Ira Flatow: Well, you know, there are aquariums that have cephalopods in them and they allow you to, you know, get up close and personal with them. You don't want to — you don't want to hurt them, I mean, and the aquariums won't allow you to do this. But, you know, if you can't get to the cephalopods, go to the petting zoos in the aquariums and — and react with those animals that they can allow you to touch.

You could become a scuba diver and you could go underwater and look for an octopus.  The dive masters know where they live. I found one when I was diving. The dive master took me to the pilings in a pier. Because octopuses — octopi, whichever you prefer — are nocturnal, they like to come out at night. And he beckoned me over to this octopus, and I swam over. And he had one in his hand. He's gesturing to me, 'Hey, come, come, feel this.' And I'm sort of afraid because I've never touched an octopus. But he took the octopus and he sort of tilted his hand and it went into my hand. And you know what? I could hardly feel it because it's probably 98% water. And I'm in the water, so I'm just gently touching it. And it was one of the great moments of my diving experience. And I think that's the best way: It's to go out and go learn how to scuba dive and go see them in their natural habitat because they will do things in their natural habitat that you won't see them do in captivity because they're at home out there and there they're the boss.

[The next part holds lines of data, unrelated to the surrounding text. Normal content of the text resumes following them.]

(** The connection both programs need; test.cpp does not free a context with an
    error, test2.cpp does. *)
Definition no_connection (c : option Ctx) : bool :=
  match c with Some c => h_err c | None => true end.

(** [int main(int argc, char **argv)] *)
Definition trial_main : prog Z :=
  trial_connected (h_redisConnect "127.0.0.1" 6379) ;;
  t ← get;
  if no_connection (t_context t) then
    match t_context t with
    | Some _ => e ← errstr; print ("Connecting Error: " +:+ e)
    | None => print "Can't allocate redis context"
    end ;;
    mret (-1)
  else
    b ← try_command "SET key Hello" true;
    if negb b then mret (-1) else
    b ← try_command "GET key" false;
    if negb b then mret (-1) else
    b ← try_command "GET XXX" false;
    if negb b then mret (-1) else
    redisFree ;; mret 0.

(** ** test2.cpp *)

(** A command, what is read of its reply, and the reply freed. *)
Definition round (format : string) (args : list redis_arg) (look : option nat → prog unit) : prog unit :=
  reply ← redisCommand format args; look reply ;; freeReplyObject reply.
Definition print_text (text : string) (p : option nat) : prog unit := rp ← the_reply p; print_s text (rp_str rp).
Definition print_integer (text : string) (p : option nat) : prog unit :=
  rp ← the_reply p; print (text +:+ to_string (rp_integer rp)).
Definition not_read (p : option nat) : prog unit := mret tt.

Definition print_elements (p : option nat) : prog unit :=
  rp ← the_reply p;
  if decide (rp_type rp = REDIS_REPLY_ARRAY) then
    forM_ (zip (seq 0 (length (rp_element rp))) (rp_element rp))
      (λ '(j, s), print_s (to_string (Z.of_nat j) +:+ ") ") s)
  else mret tt.

Definition push_element (j : nat) : prog unit :=
  round "LPUSH mylist element-%s" [Arg_s (to_string (Z.of_nat j))] not_read.

Definition test2_rounds : prog unit :=
  round "PING" [] (print_text "PING: ") ;;
  round "SET %s %s" [Arg_s "foo"; Arg_s "hello world"] (print_text "SET: ") ;;
  round "SET %b %b" [Arg_b "bar" 3; Arg_b "hello" 5] (print_text "SET (binary API): ") ;;
  round "GET foo" [] (print_text "GET foo: ") ;;
  round "INCR counter" [] (print_integer "INCR counter: ") ;;
  round "INCR counter" [] (print_integer "INCR counter: ") ;;
  round "DEL mylist" [] not_read ;;
  forM_ (seq 0 10) push_element ;;
  round "LRANGE mylist 0 -1" [] print_elements.

Definition is_unix (argv2 : string) : bool :=
  match argv2 with String a _ => bool_decide (String a EmptyString = "u" ∨ String a EmptyString = "U") | EmptyString => false end.

(** [int main(int argc, char **argv)] *)
Definition test2_main (argv : list string) : prog main_end :=
  let hostname := default "127.0.0.1" (argv !! 1%nat) in
  let isunix := match argv !! 2%nat with Some s => is_unix s | None => false end in
  when isunix (print ("Will connect to unix socket @" +:+ hostname)) ;;
  port ← lift (match argv !! 2%nat with Some s => atoi (bytes_of_string s) | None => Val 6379 end);
  let timeout := (1, 500000) in
  trial_connected (if isunix then h_redisConnectUnixWithTimeout hostname timeout
             else h_redisConnectWithTimeout hostname port timeout) ;;
  t ← get;
  if no_connection (t_context t) then
    match t_context t with
    | Some _ => e ← errstr; print ("Connection error: " +:+ e) ;; redisFree
    | None => print "Connection error: can't allocate redis context"
    end ;;
    mret (Main_exited 1)
  else test2_rounds ;; redisFree ;; mret (Main_returned 0).

(** ** Outcomes

    [outcomes E m Q t]: from [t], [m] returns with [Q], or is undefined for a
    reason [E]; it never throws. *)

Definition outcomes (E : ub → Prop) {A} (m : prog A) (Q : A → trial Ctx → Prop) (t : trial Ctx) : Prop :=
  match m t with Ok a t' => Q a t' | Throws _ _ => False | Undef u => E u end.

Section Outcomes.
Context (E : ub → Prop).
Implicit Types (t : trial Ctx) (rp : redis_reply) (p : option nat).

Lemma outcomes_bind {A B} (m : prog A) (f : A → prog B) Q t :
  outcomes E m (λ a, outcomes E (f a) Q) t → outcomes E (m ≫= f) Q t.
Proof. unfold outcomes, mbind, M_bind. by destruct (m t). Qed.
Lemma outcomes_mono {A} (m : prog A) (P Q : A → trial Ctx → Prop) t :
  outcomes E m P t → (∀ a t', P a t' → Q a t') → outcomes E m Q t.
Proof. unfold outcomes. destruct (m t); naive_solver. Qed.

(** Only what has been printed differs. *)
Definition same_objects t t' : Prop :=
  t_context t' = t_context t ∧ t_replies t' = t_replies t ∧ t_sent t' = t_sent t.

Lemma same_trans t1 t2 t3 : same_objects t1 t2 → same_objects t2 t3 → same_objects t1 t3.
Proof. unfold same_objects. intuition congruence. Qed.

(** [p] is null or the live reply, as hiredis answered. *)
Definition points p (r : option redis_reply) t : Prop :=
  match r, p with
  | Some rp, Some q => t_replies t !! q = Some rp
  | None, None => True
  | _, _ => False
  end.
(** [look] reads such a reply and prints. *)
Definition looks (look : option nat → prog unit) (r : option redis_reply) : Prop :=
  ∀ p t, points p r t → outcomes E (look p) (λ _, same_objects t) t.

Grant Blankenship: What research are you watching most curiously? What's — what's the stuff that you're looking forward to scientists telling you that you want to know about these animals?

Ira Flatow: Well, you know, climate change is here. Global warming is happening. That means the oceans are getting warmer. And when the oceans get warmer, a lot of different stuff happens. When the oceans get full of carbon dioxide — they really suck up a lot of CO2. And when you suck up CO2, it turns into an acid in the water. So it's like if you have soda water: If you bubble CO2 through the soda water, you're actually creating an acid. The water gets more acidic. And that's bad for all sea creatures because they're not used to living in acidic water and they're not used to living in warming water. And it doesn't take much warming in an ocean to affect the marine life there. We're talking, you know, a fraction of a degree. So, so many researchers are looking into how climate change is affecting all the animals in the water. And the octopi and the cephalopods are certainly part of that family. We won't know what's going to happen.

Grant Blankenship: For folks who come see Cephalopod Week in Atlanta at our studio, what can they expect? How is how is this experience going to be different?

Ira Flatow: It's going to be. It's going to be a lot of fun. We always have fun at these. OK, so the audience is going to hear from two really amazing local experts. Emily Green is an aquarist from the nearby Georgia Aquarium with almost 10 years of experience caring for cephalopods and sea jellies, turtles, under — other underwater creatures. And then we have Nicole Johnston, a biology lecturer at Spelman College who teaches about coral reefs and ocean acidification due to climate change. Plus the audience. I love this: The audience can ask them questions. And you know what happens? I have to I have to warn the audience in advance because this happ- — we do this a lot — when we get to a Q&A period and we ask people for questions? People are shy about going up to the microphone and you know what happens? The kids get there first. 

Grant Blankenship: As they should.

Ira Flatow: Yeah. A 9-year-old is going to muscle you out. And if you want to get a question in, make sure you get there early because —they ask the best questions. So that's actually the best part, is the Q&A part. I love that.